3. Pathological examination did not reveal significant or constant changes from normal in any organs except the lungs and heart. The blood vessels of the systemic circulation showed no pathological change.
4. The walls of the large pulmonary arteries increased in thickness rapidly after the 3rd day of exposure. This change was due to the progressive formation and condensation of fibrous tissue outside of the media and to a lesser extent to thickening of the alternate layers of elastic tissue and smooth muscle in the arterial wall.
5. Marked dilatation of the right ventricle and conus arteriosus as well as small areas of scar tissue formation in the right ventricle were present on prolonged exposure. A few hearts showed larger areas of fibrosis that were visible on macroscopic examination.

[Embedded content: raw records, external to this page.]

Lemma wellFormedExport_exports h T :
  linked h None T → NoDup (keys T) → wellFormedExport (exports h T).
Proof.
  intros Hl Hnd. split; [|split].
  - rewrite (ids_exports _ _ _ Hl). apply (NoDup_fmap_2 _).
    by rewrite preorder_keys.
  - intros n i (x & nd & Hx & Hnd' & ->)%(elem_of_exports _ _ _ _ Hl) Hi. simpl in Hi.
    assert (∃ y, i = node_id y ∧ (RBNode.left nd = Some y ∨ RBNode.right nd = Some y))
      as (y & -> & Hy).
    { unfold optId in Hi. destruct Hi as [Hi|Hi].
      - destruct (RBNode.left nd) as [y|]; simplify_eq/=. eauto.
      - destruct (RBNode.right nd) as [y|]; simplify_eq/=. eauto. }
    destruct (linked_child _ _ _ _ _ _ Hl Hx Hnd' Hy) as (ny & ? & ? & Hp).
    exists (exportNode y ny). split; [|split; [done|]].
    + apply (elem_of_exports _ _ _ _ Hl). eauto.
    + simpl. by rewrite Hp.
  - intros Hne. destruct T as [|l r0 v r]; [done|].
    destruct Hl as (n0 & H0 & ? & Hp0 & ?). 
    exists (exportNode r0 n0). split; [|split].
    + simpl. rewrite H0. apply elem_of_cons. by left.
    + simpl. by rewrite Hp0.
    + intros m (x & nd & Hx & Hnd' & ->)%(elem_of_exports _ None (N l r0 v r)) Hpm;
        [|by exists n0].
      simpl in Hpm.
      assert (linked h None (N l r0 v r)) as Hl' by (by exists n0).
      destruct (linked_parent _ _ _ _ _ Hl' Hx Hnd') as [[Ht _]|[q Hq]].
      * simpl in Ht. by simplify_eq.
      * rewrite Hq in Hpm. done.
Qed.

Lemma Sound_Rep s0 s T : Sound s0 s T → Rep (tree s) T.
Proof. by intros (? & _). Qed.

Lemma record_spec d hl s0 s T :
  Sound s0 s T →
  ∃ s', record d hl s = Some s' ∧ Sound s0 s' T ∧ tree s' = tree s.
Proof.
  intros (HR & Hok & Hpre). unfold record.
  rewrite (serializeTree_Rep _ _ HR). simpl.
  eexists; split; [done|]. split; [|done]. split; [done|]. split.
  - apply Forall_app. split; [done|]. apply Forall_singleton.
    unfold okSnapshot; simpl. destruct HR as (_ & Hl & Hnd & _).
    by apply wellFormedExport_exports.
  - simpl. by apply prefix_app_r.
Qed.

Lemma Rep_lookup t T x :
  Rep t T → x ∈ keys T → ∃ n, heap t !! x = Some n.
Proof.
  intros (_ & Hl & _) Hx. revert Hl. generalize (@None nat).
  induction T as [|l IHl k v r IHr]; simpl; intros p.
  - by apply elem_of_nil in Hx.
  - intros (nk & Hk & _ & _ & _ & _ & Hl & Hr).
    apply elem_of_app in Hx as [Hx|Hx]; [by eapply IHl|].
    apply elem_of_cons in Hx as [->|Hx]; [eauto|by eapply IHr].
Qed.

Lemma setColor_spec x col s0 s T :
  Sound s0 s T → x ∈ keys T →
  ∃ s', setColor x col s = Some s' ∧ Sound s0 s' T
        ∧ colorOf s' x = Some col
        ∧ ∀ y, y ≠ x → colorOf s' y = colorOf s y.
Proof.
  intros (HR & Hok & Hpre) Hx. destruct (Rep_lookup _ _ _ HR Hx) as (n & Hn).
  unfold setColor, onTree, update. rewrite Hn. simpl.
  eexists; split; [done|]. split; [|split].
  - split; [|done]. simpl. by apply Rep_recolor.
  - unfold colorOf, get, field. simpl. by rewrite lookup_insert_eq.
  - intros y Hy. unfold colorOf, get, field. simpl. by rewrite lookup_insert_ne.
Qed.

Lemma onTree_Some f s t' :
  f (tree s) = Some t' → onTree f s = Some (mkSession t' (previousNodes s) (taken s)).
Proof. intros H. unfold onTree. by rewrite H. Qed.

(** Reading the fields of the node in focus. *)
Lemma get_focus s l x v r c :
  Rep (tree s) (plug (N l x v r) c) →
  get RBNode.parent s x = Some (above c)
  ∧ get RBNode.left s x = Some (top l)
  ∧ get RBNode.right s x = Some (top r)
  ∧ get RBNode.value s x = Some v
  ∧ ∃ col, get RBNode.color s x = Some col.
Proof.
  intros (n & Hn & Hv & Hp & Hl & Hr)%Rep_focus.
  unfold get, field. rewrite Hn. simpl. rewrite Hv, Hp, Hl, Hr. eauto 10.
Qed.

Lemma sameColors_refl t : sameColors t t.
Proof. done. Qed.

Lemma sameColors_trans t1 t2 t3 : sameColors t1 t2 → sameColors t2 t3 → sameColors t1 t3.
Proof. intros H1 H2 k. by rewrite H2, H1. Qed.

Lemma update_sameColors f x t t' :
  (∀ n, RBNode.color (f n) = RBNode.color n) →
  update x f t = Some t' → sameColors t t'.
Proof.
  intros Hf H k. unfold update in H.
  destruct (heap t !! x) as [n|] eqn:Hn; simplify_eq/=.
  destruct (decide (k = x)) as [->|?].
  - rewrite lookup_insert_eq, Hn. simpl. by rewrite Hf.
  - by rewrite lookup_insert_ne.
Qed.

Lemma updateOpt_sameColors f o t t' :
  (∀ n, RBNode.color (f n) = RBNode.color n) →
  updateOpt o f t = Some t' → sameColors t t'.
Proof.
  intros Hf H. destruct o; simpl in H; [by eapply update_sameColors|].
  simplify_eq. apply sameColors_refl.
Qed.

Lemma setRoot_sameColors r t : sameColors t (setRoot r t).
Proof. done. Qed.

Ltac colors_tac :=
  repeat match goal with
         | |- sameColors ?t ?t => apply sameColors_refl
         | H : update _ _ ?t = Some ?t' |- sameColors ?t _ =>
             apply (sameColors_trans t t');
             [eapply update_sameColors; [|exact H]; done|clear H]
         | H : updateOpt _ _ ?t = Some ?t' |- sameColors ?t _ =>
             apply (sameColors_trans t t');
             [eapply updateOpt_sameColors; [|exact H]; done|clear H]
         | H : update _ _ (setRoot ?r ?t) = Some _ |- sameColors ?t ?t'' =>
             change (sameColors (setRoot r t) t'')
         | |- sameColors ?t (setRoot _ ?t) => apply setRoot_sameColors
         | |- sameColors ?t (setRoot _ ?t') =>
             apply (sameColors_trans t t'); [|apply setRoot_sameColors]
         end.

Lemma rotateLeft_sameColors x t t' : rotateLeft x t = Some t' → sameColors t t'.
Proof.
  unfold rotateLeft. intros H.
  repeat (simplify_option_eq; repeat case_match; simplify_option_eq); colors_tac.
Qed.

Lemma rotateRight_sameColors x t t' : rotateRight x t = Some t' → sameColors t t'.
Proof.
  unfold rotateRight. intros H.
  repeat (simplify_option_eq; repeat case_match; simplify_option_eq); colors_tac.
Qed.

Lemma sameColors_colorOf s s' x :
  sameColors (tree s) (tree s') → colorOf s' x = colorOf s x.
Proof. intros H. apply H. Qed.

(** Rotations under [Sound]. *)
Lemma rotateLeft_Sound s0 s a x xv b y yv d c :
  Sound s0 s (plug (N a x xv (N b y yv d)) c) →
  ∃ s', onTree (rotateLeft x) s = Some s'
        ∧ Sound s0 s' (plug (N (N a x xv b) y yv d) c)
        ∧ sameColors (tree s) (tree s').
Proof.
  intros (HR & Hok & Hpre).
  destruct (rotateLeft_spec _ _ _ _ _ _ _ _ _ HR) as (t' & Ht & HR' & _).
  rewrite (onTree_Some _ _ _ Ht). eexists; split; [done|]. split; [done|].
  by apply rotateLeft_sameColors in Ht.
Qed.

Lemma rotateRight_Sound s0 s a y yv b x xv d c :
  Sound s0 s (plug (N (N a y yv b) x xv d) c) →
  ∃ s', onTree (rotateRight x) s = Some s'
        ∧ Sound s0 s' (plug (N a y yv (N b x xv d)) c)
        ∧ sameColors (tree s) (tree s').
Proof.
  intros (HR & Hok & Hpre).
  destruct (rotateRight_spec _ _ _ _ _ _ _ _ _ HR) as (t' & Ht & HR' & _).
  rewrite (onTree_Some _ _ _ Ht). eexists; split; [done|]. split; [done|].
  by apply rotateRight_sameColors in Ht.
Qed.

(** What one call of [record] appends. *)
Lemma record_full d hl s0 s T :
  Sound s0 s T →
  ∃ s' sn, record d hl s = Some s' ∧ Sound s0 s' T ∧ tree s' = tree s
           ∧ taken s' = taken s ++ [sn]
           ∧ description sn = d
           ∧ nodes sn = exports (heap (tree s)) T
           ∧ highlightNodeIds sn
             = filter (λ i, i ∈ (list_to_set (ids (nodes sn)) : gset string)) hl
           ∧ changes sn = diffSnapshots (previousNodes s) (nodes sn).
Proof.
  intros (HR & Hok & Hpre). unfold record.
  rewrite (serializeTree_Rep _ _ HR). simpl.
  eexists _, _; split; [done|]. simpl. split; [|done].
  split; [done|]. split.
  - apply Forall_app. split; [done|]. apply Forall_singleton.
    unfold okSnapshot; simpl. destruct HR as (_ & Hl & Hnd & _).
    by apply wellFormedExport_exports.
  - by apply prefix_app_r.
Qed.

Lemma Sound_rebase s0 s T : Sound s0 s T → Sound s s T.
Proof. intros (? & ? & _). by split. Qed.

Lemma Sound_start t T prev : Rep t T → Sound (mkSession t prev []) (mkSession t prev []) T.
Proof. intros HR. split; [done|]. split; [constructor|done]. Qed.

(** * The steps of [fixInsert] *)

Lemma focus_in_keys l x v r c : x ∈ keys (plug (N l x v r) c).
Proof. rewrite keys_plug. simpl. set_solver. Qed.

Lemma top_in_plug T c x : top T = Some x → x ∈ keys (plug T c).
Proof. intros H%top_in_keys. rewrite keys_plug. set_solver. Qed.

Lemma get_member {A} (f : RBNode.t → A) s0 s T x :
  Sound s0 s T → x ∈ keys T → ∃ a, get f s x = Some a.
Proof.
  intros (HR & _) Hx. destruct (Rep_lookup _ _ _ HR Hx) as (n & Hn).
  unfold get, field. rewrite Hn. eauto.
Qed.

Ltac t_record HS HS' :=
  match goal with
  | |- context [record ?d ?hl ?s] =>
      let E := fresh "E" in
      let s' := fresh "s" in
      destruct (record_spec d hl _ s _ HS) as (s' & E & HS' & ?);
      rewrite E; clear E; simpl
  end.

Ltac t_setColor HS Hx HS' :=
  match goal with
  | |- context [setColor ?x ?c ?s] =>
      let E := fresh "E" in
      let s' := fresh "s" in
      destruct (setColor_spec x c _ s _ HS Hx) as (s' & E & HS' & ? & ?);
      rewrite E; clear E; simpl
  end.

Ltac t_get HS Hx :=
  match goal with
  | |- context [get ?f ?s ?x] =>
      let E := fresh "E" in
      let a := fresh "a" in
      destruct (get_member f _ s _ x HS Hx) as (a & E);
      rewrite E; clear E; simpl
  end.

Lemma recolorStep_spec s0 s T parent uncle g pv :
  Sound s0 s T → parent ∈ keys T → uncle ∈ keys T → g ∈ keys T →
  ∃ s', recolorStep parent uncle g pv s = Some s' ∧ Sound s0 s' T.
Proof.
  intros HS Hp Hu Hg. unfold recolorStep.
  t_setColor HS Hp HS1. t_setColor HS1 Hu HS2. t_setColor HS2 Hg HS3.
  t_get HS3 Hu. t_record HS3 HS4. eauto.
Qed.

(** A node in focus is not the top of the sibling subtree of a frame above. *)
Lemma focus_ne_sibling t T f c x :
  Rep t (plug T (f :: c)) → x ∈ keys T → top (sibling f) ≠ Some x.
Proof.
  intros HR Hx. destruct (Rep_open _ _ _ HR) as (_ & _ & _ & _ & Hd & _).
  by eapply sibling_top_ne.
Qed.

Lemma rotateStepL_outer s0 s Tn node parent pv S g gv U c pv' gv' :
  top Tn = Some node →
  Sound s0 s (plug Tn (InLeft parent pv S :: InLeft g gv U :: c)) →
  ∃ s', rotateStepL node parent g pv' gv' s = Some (node, s')
        ∧ Sound s0 s' (plug Tn (InLeft parent pv (N S g gv U) :: c)).
Proof.
  intros Htop HS. unfold rotateStepL.
  pose proof (Sound_Rep _ _ _ HS) as HR.
  destruct (get_focus s Tn parent pv S (InLeft g gv U :: c) HR) as (_ & _ & -> & _); simpl.
  rewrite decide_False; [simpl|].
  2:{ intros Heq. symmetry in Heq. revert Heq.
      apply (focus_ne_sibling _ _ (InLeft parent pv S) _ _ HR). by apply top_in_keys. }
  t_setColor HS (focus_in_keys Tn parent pv S (InLeft g gv U :: c)) HS1.
  t_setColor HS1 (focus_in_keys (N Tn parent pv S) g gv U c) HS2.
  destruct (rotateRight_Sound _ _ Tn parent pv S g gv U c HS2) as (s3 & -> & HS3 & _); simpl.
  destruct (get_focus s3 Tn parent pv (N S g gv U) c (Sound_Rep _ _ _ HS3)) as (-> & _); simpl.
  t_record HS3 HS4. eauto.
Qed.

Lemma rotateStepL_inner s0 s nl node nv nr parent pv S g gv U c pv' gv' :
  Sound s0 s (plug (N nl node nv nr) (InRight S parent pv :: InLeft g gv U :: c)) →
  ∃ s', rotateStepL node parent g pv' gv' s = Some (parent, s')
        ∧ Sound s0 s' (plug (N S parent pv nl) (InLeft node nv (N nr g gv U) :: c)).
Proof.
  intros HS. unfold rotateStepL.
  pose proof (Sound_Rep _ _ _ HS) as HR.
  destruct (get_focus s S parent pv (N nl node nv nr) (InLeft g gv U :: c) HR)
    as (_ & _ & -> & _); simpl.
  rewrite decide_True by done; simpl.
  destruct (rotateLeft_Sound _ _ S parent pv nl node nv nr (InLeft g gv U :: c) HS)
    as (s1 & -> & HS1 & _); simpl.
  destruct (get_focus s1 S parent pv nl (InLeft node nv nr :: InLeft g gv U :: c)
              (Sound_Rep _ _ _ HS1)) as (-> & _); simpl.
  t_record HS1 HS2.
  t_setColor HS2 (focus_in_keys S parent pv nl (InLeft node nv nr :: InLeft g gv U :: c)) HS3.
  t_setColor HS3 (focus_in_keys (N (N S parent pv nl) node nv nr) g gv U c) HS4.
  destruct (rotateRight_Sound _ _ (N S parent pv nl) node nv nr g gv U c HS4)
    as (s5 & -> & HS5 & _); simpl.
  destruct (get_focus s5 S parent pv nl (InLeft node nv (N nr g gv U) :: c)
              (Sound_Rep _ _ _ HS5)) as (-> & _); simpl.
  t_record HS5 HS6. eauto.
Qed.

Lemma rotateStepR_outer s0 s Tn node parent pv S g gv U c pv' gv' :
  top Tn = Some node →
  Sound s0 s (plug Tn (InRight S parent pv :: InRight U g gv :: c)) →
  ∃ s', rotateStepR node parent g pv' gv' s = Some (node, s')
        ∧ Sound s0 s' (plug Tn (InRight (N U g gv S) parent pv :: c)).
Proof.
  intros Htop HS. unfold rotateStepR.
  pose proof (Sound_Rep _ _ _ HS) as HR.
  destruct (get_focus s S parent pv Tn (InRight U g gv :: c) HR) as (_ & -> & _); simpl.
  rewrite decide_False; [simpl|].
  2:{ intros Heq. symmetry in Heq. revert Heq.
      apply (focus_ne_sibling _ _ (InRight S parent pv) _ _ HR). by apply top_in_keys. }
  t_setColor HS (focus_in_keys S parent pv Tn (InRight U g gv :: c)) HS1.
  t_setColor HS1 (focus_in_keys U g gv (N S parent pv Tn) c) HS2.
  destruct (rotateLeft_Sound _ _ U g gv S parent pv Tn c HS2) as (s3 & -> & HS3 & _); simpl.
  destruct (get_focus s3 (N U g gv S) parent pv Tn c (Sound_Rep _ _ _ HS3)) as (-> & _); simpl.
  t_record HS3 HS4. eauto.
Qed.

6. The systemic arterial blood pressure of a small series of rats exposed to compressed air for 38 days and examined 7 to 10 days after decompression was in each instance less than one-half the average normal pressure.
7. The findings in this study are consistent with the clinical and pathological signs of pulmonary hypertension in man.
8. The anatomical alterations observed in the alveolar units of the lungs were essentially the same as those previously described (1).
9. A method has been devised whereby pulmonary arterial hypertension, accompanied by important sclerotic changes in the arteries of the pulmonary circulation can be induced for investigation.